Casos como el del Mèdol se pueden encontrar en todas partes. Parece que los actos que se realizan en el marco de estos monumentos venerables, adquirieran bajo su tutela secular, una solemnidad mayor que la que de natural ofrecían, y los contagiaran de ese misticismo que exhalan las cosas que triunfan del tiempo, de cuyo arcano son depositarias.
Pero la más bella de las simbiosis entre ese espacio mítico y el acto que en él se lleve a cabo es aquel que perpetúa la función original del monumento, siempre y cuando, claro está, esa función primitiva reúna las virtudes que entendemos ennoblecen el espíritu. Y así, no querremos  más esclavos en el Mèdol ni ajusticiados en los edificios que otrora pertenecieran a la Inquisición. Y sí ver a Lope de Vega redivivo en el mismo corral de comedias donde representase, como en tantos otros, sus obras en el siglo XVII o a Plauto en cualquiera de los teatros romanos donde llegó a despertar la catártica carcajada de plebeyos y patricios.
En España se hace realidad este milagro en Almagro y Mérida. La ciudad castellana alberga en su Plaza Mayor el único corral de comedias conservado del mundo y cada verano organiza su Festival de Teatro Clásico. Durante el día merece la pena contratar un guía para conocer los innumerables secretos de esta pequeña población llena de historia o escaparse a Villanueva de los Infantes y visitar los diferentes enclaves asociados a los últimos días de vida de Francisco de Quevedo, incluida la catedral, donde reposan sus restos en un cofre con la enseña de la Orden de Santiago. Ya por la noche, toca la velada teatral, que habremos reservado con meses de antelación y más si el viajero desea presenciarla en el maravilloso corral. Si no ha podido ser, no hay que frustrarse. Existen en la ciudad otros espacios habilitados para las representaciones. Yo asistí a una en el Convento de las Bernardas y, en su reducido espacio, casi en la intimidad, los actores de Alma Viva, lograron que viviese una de las experiencias más inolvidables de mi vida: en aquel recinto sin decorado ni escenario, a pie de público, el teatro se dio puro como se ofrece la fe ante la piedra desnuda de una iglesia del primer románico, sin ostentosos retablos ni recargadas capillas. Después hay que cenar  en la Plaza Mayor y allí mezclarse con los actores que colonizan la ciudad.
Y qué decir de Mérida y su imponente teatro romano. El alma se viste de túnica y estola y así ataviada siente el alivio esperanzado de que el tiempo es sólo una falacia. Hasta que los aplausos le despiertan a uno del sueño imposible de la eternidad.

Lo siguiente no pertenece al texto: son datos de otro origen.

Lemma broadcast_without_nickname_witness :
  ∃ out,
    step pool_ABC (Inbound (mkMessage connA "hello")) = Running pool_ABC out
    ∧ out ≡ₚ fan_out pool_ABC connA addrA "hello"
    ∧ length out = 3.
Proof.
  destruct (broadcast_without_nickname pool_ABC connA "hello")
    as (out & Hstep & Hperm & Hlen);
    [vm_compute; reflexivity | reflexivity | vm_compute; reflexivity |].
  exists out. split; [exact Hstep|]. split; [exact Hperm|].
  rewrite Hlen. vm_compute. reflexivity.
Defined.

(** A plain line of a sender whose nickname is no roster key is attributed
    to the nickname in every write, the one to the sender included. *)
Lemma broadcast_with_nickname pool conn nick text :
  strings.HasPrefix text "/" = false →
  nicks pool !! RemoteAddr conn = Some nick →
  nick ≠ "" →
  connections pool !! nick = None →
  step pool (Inbound (mkMessage conn text))
  = Running pool
      (map (λ '(n, c), (c, attributed nick text)) (map_to_list (connections pool))).
Proof.
  intros Hplain Hnick Hne Hkey. simpl. unfold dispatch; simpl. rewrite Hplain.
  unfold handleMessage, getNames; simpl. rewrite Hnick; simpl.
  rewrite decide_False by done. by rewrite sendAll_no_key.
Qed.

(** C4 at its failing input: A has the nickname bob and B is connected; a
    plain line of A is written to A attributed to bob, not self-framed, so
    the writes are not the fan-out of the specification. *)
Theorem broadcast_with_nickname_attributes_sender :
  step pool_bob_B (Inbound (mkMessage connA "hello"))
  = Running pool_bob_B
      [(connA, attributed "bob" "hello"); (connB, attributed "bob" "hello")]
  ∧ ¬ broadcast_fan_out pool_bob_B (mkMessage connA "hello").
Proof.
  assert (Heval : step pool_bob_B (Inbound (mkMessage connA "hello"))
                  = Running pool_bob_B
                      [(connA, attributed "bob" "hello");
                       (connB, attributed "bob" "hello")])
    by (vm_compute; reflexivity).
  split; [exact Heval|].
  intros H. specialize (H _ _ Heval). symmetry in H.
  assert (Hfan : fan_out pool_bob_B connA
                   (getNames pool_bob_B (mkMessage connA "hello")).2 "hello"
                 = [(connA, self_framed "hello"); (connB, attributed "bob" "hello")])
    by (vm_compute; reflexivity).
  simpl connection in H. simpl message in H. rewrite Hfan in H.
  apply Permutation_in with (x := (connA, self_framed "hello")) in H; [|by left].
  clear Heval Hfan. destruct H as [H|[H|[]]]; discriminate H.
Qed.

(** ** Commands *)

(** The event step of an inbound command line is [handleCommand]. *)
Lemma step_command pool m :
  strings.HasPrefix (message m) "/" = true →
  step pool (Inbound m)
  = match handleCommand pool m with
    | Done pool' out => Running pool' out
    | Panic => Crashed
    end.
Proof. intros Hcmd. unfold step, dispatch. by rewrite Hcmd. Qed.

(** The event step of a plain line is [handleMessage]. *)
Lemma step_plain pool m :
  strings.HasPrefix (message m) "/" = false →
  step pool (Inbound m)
  = Running pool (sendAll pool (getNames pool m).2 (message m)).
Proof. intros Hplain. unfold step, dispatch. by rewrite Hplain. Qed.

(** The branches of the switch in [handleCommand], by the pieces of the line. *)
Section branches.
Variables (pool : ConnectionPool) (m : Message).

Lemma handleCommand_nick_spaces p1 p2 parts :
  strings.Split (message m) space = "/nick" :: p1 :: p2 :: parts →
  handleCommand pool m
  = Done pool
      [(connection m,
        "Nickname '" +:+ strings.Join (p1 :: p2 :: parts) " "
          +:+ "' cannot have spaces in" +:+ nl)].
Proof.
  intros E. unfold handleCommand. rewrite E. cbn [getNames].
  rewrite decide_True by reflexivity.
  by rewrite decide_True by (simpl; lia).
Qed.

Los enlaces corresponden a otros artículos publicados aquí sobre el Mèdol y Mérida. 
Arriba, el Corral de Comedias de Almagro; abajo el Teatro Romano de Mérida.

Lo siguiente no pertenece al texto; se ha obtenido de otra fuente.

(** ** ElementExtractor and ScrollCollector *)

(** The id of a record of [_extract_video_info_from_element] is [None]
    when the href has no [/video/] followed by a digit, and otherwise a
    non-empty run of digits that follows a [/video/] of the href. *)
Theorem video_id_is_a_digit_run (element : FeedElement) (href : string) (c : value) :
  _extract_video_info_from_element element href = Some c ->
  (getitem c "id" = Some VNone /\ Fmt.search_video_id href = None)
  \/ exists d,
       getitem c "id" = Some (VStr d)
       /\ d <> "" /\ all_chars is_digit d = true
       /\ contains ("/video/" ++ d) href = true.
Proof.
  unfold _extract_video_info_from_element.
  destruct (inner_text element); [|discriminate]. intros [= <-]. simpl.
  destruct (Fmt.search_video_id href) as [d|] eqn:E; [right | now left].
  exists d. split; [reflexivity|]. now apply search_sound.
Qed.

(** On the record of an href with a query string. *)
Lemma video_id_is_a_digit_run_witness :
  exists d,
    getitem (scroll_video (VStr "12") "https://www.tiktok.com/@u/video/12?lang=en" "a") "id"
    = Some (VStr d)
    /\ all_chars is_digit d = true.
Proof.
  destruct (video_id_is_a_digit_run
              (feed_item "https://www.tiktok.com/@u/video/12?lang=en" "a")
              "https://www.tiktok.com/@u/video/12?lang=en"
              (scroll_video (VStr "12") "https://www.tiktok.com/@u/video/12?lang=en" "a")
              eq_refl) as [[H _] | (d & H & _ & Hd & _)]; [discriminate H|].
  exists d. split; [exact H | exact Hd].
Defined.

domingo, 17 de julio de 2011

109. Primeras lecturas


Existe una ley no escrita que promulga la práctica del insomnio durante las noches de verano. Y el espíritu, ese gran trasnochador de silencios que son certezas y de penumbras que son luz diáfana, se complace en la obediencia del edicto estival. Prolongamos así la íntima concupiscencia de nuestra relación con los libros o con la escritura o, por qué no, con la parrilla televisiva de la madrugada, a cuya sombra se amparan los programas imposibles del día, como pobres desharrapados que mendigasen un rincón a la vergonzante tropelía del famoseo y del encefalograma cero.
Como “Nostromo”, el espacio literario de TVE2, que descubrí hace poco. La otra noche hablaban de las primeras lecturas y varios escritores consagrados recordaban aquellas obras que habían constituido el acicate para el encuentro con la gran literatura. Jorge Volpi asignaba ese alumbramiento a Edgar Allan Poe; Antonio Gamoneda a La Celestina; Javier Cercas a Unamuno; Ana Mª Matute a Faulkner…
Pero antes de todo eso, en el albor de la capacidad lectora, está el balbuceo de las primeras letras, el encuentro oracular que inocula la primera dosis. Cuando me preguntan por mis primeras lecturas, yo no recuerdo a los grandes clásicos, sino a un manual del parvulario o de 1º de EGB, titulado Tris Tras. Yo ya sabía leer y mis padres, tan previsores, compraron el libro durante el verano, antes de la llegada de septiembre, de modo que lo leí antes de empezar el curso escolar en mis ya prematuras noches de insomnio estival. Recuerdo que el libro misceláneo contenía enormes ilustraciones y una frasecita en el margen inferior que resumía el dibujo. Una de esas estampas, que es la que daba título al libro, era la de una viejecita que cruzaba la calle, “tris, tras, tris, tras” y era atropellada por un coche. Pero no pasaba nada: la viejecita se levantaba, sacudía el polvo de su falda y continuaba su camino, como si nada, “tris, tras, tris, tras”. Cualquier psicopedagogo de los que se estilan hoy, pondría la voz en el cielo. Pero aquí estoy, traumatizadísimo por mi primera experiencia lectora, y con una obsesión atroz por atropellar ancianitas que cruzan los pasos de cebra. Otras páginas simplemente describían escenas cotidianas como el camión de la basura, recogiendo los contenedores o algún poemita. Con el tiempo, extravié aquel manual. Cambiaría muchos de los libros de mis estantes por aquel Tris tras de mi bautismo lector, incluso algunos premios Nadal. Pero me temo que es irrecuperable ya. Luego llegaron los peregrinajes de la mano de mi madre a la librería de mi barrio para elegir algún libro de la colección de “El Barco de Vapor” o de “El Duende Verde”, de entre los que me ofrecían aquellos anaqueles giratorios, planetas de letras que orbitaban alrededor de mis ojos luminosos de ingenuidad.
Cuando evoco aquel verano de mi primer encuentro con la magia de las palabras, pienso que hay que saber gestionar el ocio durante las vacaciones y que la lectura es una de las actividades innegociables. Ayudar a leer a nuestros hijos, además de ser un regalo impagable para ellos, establece un vínculo de complicidad, un momento de paz compartido al calor de las palabras, un remanso donde encontrarnos con ellos y darle una tregua a las obligaciones cotidianas, aquellas con las que tanto tiempo precioso se pierde, igual que se pierde en las horas muertas del tedio. Sin olvidar también que la lectura es un ejercicio privado (por eso las lecturas alternativas de carácter oral son tan ineficaces en las aulas) y que el encuentro con el libro es personal e intransferible, aunque para ello el niño tenga que robarle horas al sueño en las noches sin reloj de ese verano único de su infancia. Y de la nuestra.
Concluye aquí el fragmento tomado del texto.